ARPM query 2019-03-04 - Giles Heywood
Using some simple notation:
PCA expressed as \(R^2\) maximiser: \(argmax <X.e.e'||X>\)
\(\Gamma_{\bar{k}} = e_{1:\bar{k}}.e_{1:\bar{k}}'\) Define gamma
\(X_{systematic} = X.\Gamma_{\bar{k}}\)
As k rises \(\Gamma_{\bar{k}}\) has significant diagonal elements
\(\Gamma_{\bar{k}}=(\Gamma_{\bar{k}}-diag(\Gamma_{\bar{k}}))+diag(\Gamma_{\bar{k}})\)
\(\Gamma_{\bar{k}}^* = (\Gamma_{\bar{k}}-diag(\Gamma_{\bar{k}})).(I-diag(\Gamma_{\bar{k}}))^{-1}\)
\(\Gamma_{\bar{k}}^*\) has zero diagonal so the \(R^2\) test is better specified
suppressWarnings(library(data.table))
library(ggplot2)
#read data
x1 <- 'C:/Users/Giles/Documents/ARPM/databases/global-databases/equities/db_stocks_sp.csv'
x2 <- data.table(read.csv(x1,skip=1))[,-1]
#calculate log returns
x3 <- lapply(lapply(lapply(x2[,which(!unlist(lapply(lapply(x2,is.na),any))),with=F],as.numeric),log),diff)
x4 <- as.matrix(as.data.table(x3))[-1,]
#principal components
x6 <- eigen(cov(x4))
n <- ncol(x4)
#r-squared(k)
kmax <- 80
x9 <- matrix(0,kmax,2)
for(k in 1:kmax) {
gamma <- x6$vectors[,1:k]%*%t(x6$vectors[,1:k])

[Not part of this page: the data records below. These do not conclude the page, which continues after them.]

(** A string of the grammar, byte by byte. *)
Lemma specGrammar_bytes (s : gostring) :
  MatchString specGrammar s = true ->
  exists b1 b2 b3 tail,
    s = ("v"%char :: b1 ++ "."%char :: b2 ++ "."%char :: b3) ++ tail /\
    Forall isDigitByte b1 /\ Forall isDigitByte b2 /\ Forall isDigitByte b3 /\
    (tail = [] \/ exists pre, tail = "-"%char :: pre).
Proof.
  unfold MatchString. rewrite matchb_Matches. intros H.
  assert (HA : runes s = map code s).
  { apply runes_ascii_inv.
    apply (within_Matches 0 127) in H; [| reflexivity].
    eapply Forall_impl; [| exact H]. cbv beta. intros; lia. }
  rewrite HA in H. clear HA.
  unfold specGrammar, Twice, Opt, dot in H.
  apply Matches_Cat_inv in H as (u0 & l1 & E0 & Hv & H).
  apply Matches_Lit_inv in Hv. subst u0.
  apply Matches_Cat_inv in H as (n1 & l2 & -> & Hn1 & H).
  apply Matches_Cat_inv in H as (tw & tl & -> & Htw & Htl).
  apply Matches_Cat_inv in Htw as (x & y & -> & Hx & Hy).
  apply Matches_Cat_inv in Hx as (d1 & n2 & -> & Hd1 & Hn2).
  apply Matches_Cat_inv in Hy as (d2 & n3 & -> & Hd2 & Hn3).
  apply Matches_Lit_inv in Hd1, Hd2. subst d1 d2.
  cbn [app] in E0.
  apply map_eq_cons in E0 as (cv & s1 & -> & Ecv & E1).
  apply map_eq_app in E1 as (b1 & s2 & -> & <- & E2).
  apply map_eq_cons in E2 as (cd1 & s3 & -> & Ecd1 & E3).
  apply map_eq_app in E3 as (x & tail & -> & Ex & <-).
  apply map_eq_app in Ex as (b2 & y & -> & <- & Ey).
  apply map_eq_cons in Ey as (cd2 & b3 & -> & Ecd2 & <-).
  change (chr "v") with (code "v"%char) in Ecv.
  change (chr ".") with (code "."%char) in Ecd1, Ecd2.
  apply code_inj in Ecv, Ecd1, Ecd2. subst cv cd1 cd2.
  exists b1, b2, b3, tail.
  split; [cbn [app]; rewrite <- !app_assoc; cbn [app];
          rewrite <- !app_assoc; reflexivity |].
  split; [apply Matches_number_digits; assumption |].
  split; [apply Matches_number_digits; assumption |].
  split; [apply Matches_number_digits; assumption |].
  apply Matches_Alt_inv in Htl as [Htl | Htl].
  - right. apply Matches_Cat_inv in Htl as (d & rest & Etl & Hd & _).
    apply Matches_Lit_inv in Hd. subst d. cbn [app] in Etl.
    apply map_eq_cons in Etl as (cd & pre & -> & Ecd & _).
    change (chr "-") with (code "-"%char) in Ecd.
    apply code_inj in Ecd. subst cd. exists pre. reflexivity.
  - left. apply Matches_Eps_inv in Htl.
    destruct tail; [reflexivity | discriminate].
Qed.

x7 <- data.table(x=as.numeric(x4%*%gamma),y=as.numeric(x4))
x9[k,1] <- summary(lm(y~x,data=x7))$r.squared
#shift from RHS to LHS
gammax <- (gamma-diag(diag(gamma)))%*%solve(diag(n)-diag(diag(gamma)))
x8 <- data.table(x=as.numeric(x4%*%gammax),y=as.numeric(x4))
x9[k,2] <- summary(lm(y~x,data=x8))$r.squared
}
#munge and plot
x10 <- melt(setnames(data.table(x9),c('raw','de-diag'))[,nfactors:=1:.N],measure.vars=c('raw','de-diag'))[,vbl:=as.factor(variable)]
ggplot(x10,aes(nfactors,value,fill=vbl))+geom_bar(stat='identity', position=position_dodge())+ylab('R-squared')+ggtitle(paste0('max at k=',which.max(x9[,2])))
Although there is not a peak in this adjusted \(R^2\) in this example, there is a practical cutoff around \(\bar{k}\approx20\) which is better defined than in the raw version. Also it could be adjusted for DF or parametrically tested e.g. with t-stat.
This is for order determination, not for rank reduction.
It could be combined with cross-validation ie holding out Xt in leave-one-out or k-fold. This is independent of that.
This is a standard method?
This is reasonable?